ACTION ITEM:
Which lines of the entries contain the string "that"? Copy each of them.

DATA SHOWN: Begin

Lemma matches_selector_parse selector labels :
  MatchesNamespaceSelector selector labels = true <->
  exists qs, parse_selector selector = Some qs /\ Forall (req_holds labels) qs.
Proof.
  unfold MatchesNamespaceSelector. rewrite valid_selector_parse.
  unfold parse_selector. autorewrite with soha.
  destruct (str_empty (TrimSpace selector)) eqn:Hs; [naive_solver|].
  destruct (mapM _ _) as [qs|] eqn:Hm; simpl.
  - rewrite (forallb_mapM_Forall (fun raw => parse_requirement (TrimSpace raw)) _ (req_holds labels) _ qs); [naive_solver| |done].
    intros. by apply matches_requirement_parse.
  - naive_solver.
Qed.

Lemma plain_token_spec s :
  plain_token s = true ->
  s <> "" /\ all_solid s /\ ("!"%char ∉ chars s) /\ ("="%char ∉ chars s) /\ (","%char ∉ chars s).
Proof.
  unfold plain_token. rewrite andb_true_iff, negb_true_iff, forallb_elem_of.
  intros [He%String.eqb_neq Hc]. split; [done|]. split.
  { intros c [? _]%Hc%andb_true_iff. done. }
  split_and!; intros Hin%Hc; by vm_compute in Hin.
Qed.

Lemma solid_not_any s : all_solid s -> ContainsAny s [" "; "009"; "013"; "010"]%char = false.
Proof.
  unfold all_solid. induction s as [|c s IH]; cbn [chars ContainsAny]; intros Hs; [done|].
  rewrite IH by set_solver. rewrite orb_false_r.
  assert (solid c = true) as Hc by set_solver.
  by destruct c as [[] [] [] [] [] [] [] []].
Qed.

Lemma plain_valid_token s : plain_token s = true -> validSelectorToken s = true.
Proof.
  intros (He & Hs & _)%plain_token_spec. unfold validSelectorToken, str_empty.
  rewrite TrimSpace_solid by done. rewrite solid_not_any by done.
  by destruct (String.eqb_spec s "").
Qed.

Lemma plain_not_blank s : plain_token s = true -> blank s = false.
Proof.
  intros (He & Hs & _)%plain_token_spec. unfold blank, str_empty.
  rewrite TrimSpace_solid by done. by apply String.eqb_neq.
Qed.

Lemma HasPrefix_absent s a p : a ∉ chars s -> HasPrefix s (String a p) = false.
Proof.
  destruct s as [|c s]; [done|]. simpl. intros [Hca _]%not_elem_of_cons.
  unfold HasPrefix. simpl. by destruct (Ascii.eqb_spec a c).
Qed.

Lemma HasPrefix_app s t a :
  s <> "" -> a ∉ chars s -> HasPrefix (s +:+ t) (String a "") = false.
Proof.
  destruct s as [|c s]; [done|]. intros _. simpl. intros [Hca _]%not_elem_of_cons.
  unfold HasPrefix. change (String c s +:+ t) with (String c (s +:+ t)). simpl.
  by destruct (Ascii.eqb_spec a c).
Qed.

Lemma app_empty_r s : s +:+ "" = s.
Proof. apply chars_inj. by rewrite chars_app, app_nil_r. Qed.

(** A separator of two characters, the second absent from the tail. *)
Lemma Cut_two a b v :
  a ∉ chars v -> b ∉ chars v -> Cut (String a v) (String a (String b "")) = None.
Proof.
  intros Ha Hb. cbn [Cut strip_prefix]. rewrite Ascii.eqb_refl.
  destruct v as [|c v]; [done|]. cbn [strip_prefix].
  assert (Ascii.eqb b c = false) as ->.
  { apply Ascii.eqb_neq. intros ->. apply Hb. simpl. left. }
  by rewrite (Cut_None (String c v)).
Qed.

Lemma parse_print_requirement q :
  plain_requirement q = true -> parse_requirement (print_requirement q) = Some q.
Proof.
  unfold parse_requirement, str_contains, str_empty.
  destruct q as [k|k|k v|k v]; simpl print_requirement; simpl plain_requirement; intros Hq.
  - destruct (plain_token_spec k Hq) as (He & Hs & Hb & Heq & _).
    rewrite HasPrefix_absent, !Cut_None, (plain_valid_token k) by done.
    by destruct (String.eqb_spec k "").
  - destruct (plain_token_spec k Hq) as (He & Hs & Hb & Heq & _).
    change ("!" +:+ k) with (String "!" k). rewrite Cut_two by done.
    change (TrimPrefix (String "!" k) "!") with k.
    change (HasPrefix (String "!" k) "!") with true. simpl.
    by rewrite plain_valid_token, TrimSpace_solid by done.
  - apply andb_true_iff in Hq as [Hk Hv].
    destruct (plain_token_spec k Hk) as (He & Hs & Hb & Heq & _).
    destruct (plain_token_spec v Hv) as (Hve & Hvs & Hvb & Hveq & _).
    rewrite HasPrefix_app by done.
    rewrite (Cut_app _ _ "!"), (Cut_None ("=" +:+ v) "!"), !(Cut_app _ _ "=") by set_solver.
    change ("=" +:+ v) with (String "=" v). rewrite Cut_two by done.
    rewrite (Cut_app _ _ "=") by done.
    change (Cut (String "=" v) "=") with (Some ("", v)). cbn [andb]. cbn match. rewrite app_empty_r.
    rewrite (plain_valid_token k), plain_not_blank, !TrimSpace_solid by done.
    by destruct k.
  - apply andb_true_iff in Hq as [Hk Hv].
    destruct (plain_token_spec k Hk) as (He & Hs & Hb & Heq & _).
    destruct (plain_token_spec v Hv) as (Hve & Hvs & Hvb & Hveq & _).
    rewrite HasPrefix_app by done. rewrite (Cut_app _ _ "!") by done.
    change (Cut ("!=" +:+ v) "!=") with (Some ("", v)). cbn [andb]. cbn match. rewrite app_empty_r.
    rewrite (plain_valid_token k), plain_not_blank, !TrimSpace_solid by done.
    by destruct k.
Qed.

Lemma all_solid_app s t : all_solid (s +:+ t) <-> all_solid s /\ all_solid t.
Proof. unfold all_solid. rewrite chars_app. set_solver. Qed.

(** A piece of a selector that trimming and splitting leave alone. *)
Definition one_word (s : string) : Prop := all_solid s /\ (","%char ∉ chars s).

Lemma one_word_app s t : one_word s -> one_word t -> one_word (s +:+ t).
Proof. unfold one_word. rewrite all_solid_app, chars_app, not_elem_of_app. tauto. Qed.

Lemma one_word_plain s : plain_token s = true -> one_word s.
Proof. by intros (_ & ? & _ & _ & ?)%plain_token_spec. Qed.

Lemma one_word_operator s : s ∈ ["!"; "="; "!="] -> one_word s.
Proof.
  intros Hs. assert (s = "!" \/ s = "=" \/ s = "!=") as [-> | [-> | ->]] by set_solver.
  all: split; [|simpl; set_solver].
  all: intros c Hc; simpl in Hc; assert (c = "!"%char \/ c = "="%char) as [-> | ->]
    by set_solver; done.
Qed.

(** What is printed is solid and has no comma. *)
Lemma print_requirement_plain q :
  plain_requirement q = true ->
  print_requirement q <> "" /\ one_word (print_requirement q).
Proof.
  assert (forall s, plain_token s = true -> s <> "") as Hne.
  { by intros s (? & _)%plain_token_spec. }
  destruct q as [k|k|k v|k v]; cbn [plain_requirement print_requirement];
    rewrite ?andb_true_iff; intros Hq.
  - auto using one_word_plain.
  - split; [done|]. apply one_word_app; [apply one_word_operator; set_solver|].
    auto using one_word_plain.
  - destruct Hq as [Hk Hv]. split; [pose proof (Hne k Hk); by destruct k|].
    repeat apply one_word_app; [|apply one_word_operator; set_solver|];
      auto using one_word_plain.
  - destruct Hq as [Hk Hv]. split; [pose proof (Hne k Hk); by destruct k|].
    repeat apply one_word_app; [|apply one_word_operator; set_solver|];
      auto using one_word_plain.
Qed.

Lemma all_solid_Join l :
  (forall w, w ∈ l -> all_solid w) -> all_solid (Join l ",").
Proof.
  induction l as [|w [|v l] IH]; cbn [Join]; intros Hl.
  - intros c Hc. by apply elem_of_nil in Hc.
  - apply Hl. set_solver.
  - rewrite !all_solid_app. split_and!; [apply Hl; set_solver| |apply IH; set_solver].
    by intros c ->%list_elem_of_singleton.
Qed.

Lemma parse_print_selector qs :
  forallb plain_requirement qs = true -> parse_selector (print_selector qs) = Some qs.
Proof.
  rewrite forallb_elem_of. intros Hqs. unfold parse_selector, print_selector.
  assert (forall w, w ∈ print_requirement <$> qs -> w <> "" /\ one_word w) as Hw.
  { intros w (q & -> & Hq)%list_elem_of_fmap. by apply print_requirement_plain, Hqs. }
  rewrite TrimSpace_solid by (apply all_solid_Join; intros w Hin; by apply Hw).
  destruct qs as [|q qs]; [done|].
  destruct (str_empty (Join _ _)) eqn:He.
  { apply String.eqb_eq in He. exfalso. destruct (Hw (print_requirement q)) as [Hne _]; [set_solver|].
    rewrite fmap_cons in He. cbn [Join] in He.
    destruct (print_requirement <$> qs); [done|]. by destruct (print_requirement q). }
  rewrite split_Join by (done || (intros w Hin; by destruct (Hw w Hin) as (_ & _ & ?))).
  apply mapM_Some. apply Forall2_fmap_l, Forall_Forall2_diag, Forall_forall.
  intros q' Hq'. simpl. destruct (print_requirement_plain q') as (_ & Hs & _); [by apply Hqs|].
  rewrite TrimSpace_solid by done. by apply parse_print_requirement, Hqs.
Qed.

(** ** Properties *)

(** A namespace selector means exactly the conjunction of its parsed
    requirements, and fails closed: it matches a label set iff every
    comma-separated part is well formed and every requirement (existence,
    absence, equality, inequality) holds of the labels; the validator accepts
    exactly the selectors that parse. *)
Theorem selector_semantics selector labels :
  ValidNamespaceSelector selector = bool_decide (is_Some (parse_selector selector)) /\
  (MatchesNamespaceSelector selector labels = true <->
   exists qs, parse_selector selector = Some qs /\ Forall (req_holds labels) qs).
Proof. split; [apply valid_selector_parse|apply matches_selector_parse]. Qed.

(** Round trip of selectors: printing any list of requirements over plain
    keys and values gives a selector that is valid, parses back to the same
    requirements, and matches a label set iff all of them hold. *)
Theorem selector_roundtrip qs labels :
  forallb plain_requirement qs = true ->
  ValidNamespaceSelector (print_selector qs) = true /\
  parse_selector (print_selector qs) = Some qs /\
  (MatchesNamespaceSelector (print_selector qs) labels = true <-> Forall (req_holds labels) qs).
Proof.
  intros Hqs%parse_print_selector.
  rewrite valid_selector_parse, matches_selector_parse, Hqs.
  split_and!; [by rewrite bool_decide_true by eauto|done|naive_solver].
Qed.

Lemma selector_roundtrip_witness :
  MatchesNamespaceSelector "env=prod,tier!=db,!legacy,team"
    {["env" := "prod"; "team" := "core"]} = true.
Proof.
  apply (selector_roundtrip
    [ReqEquals "env" "prod"; ReqNotEquals "tier" "db"; ReqAbsent "legacy"; ReqExists "team"]
    {["env" := "prod"; "team" := "core"]}); [by vm_compute|].
  repeat (apply Forall_cons; split); [..|by apply Forall_nil]; [done..|by eexists].
Defined.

DATA SHOWN: End

SOLUTION:
(** A piece of a selector that trimming and splitting leave alone. *)
    exactly the selectors that parse. *)
    keys and values gives a selector that is valid, parses back to the same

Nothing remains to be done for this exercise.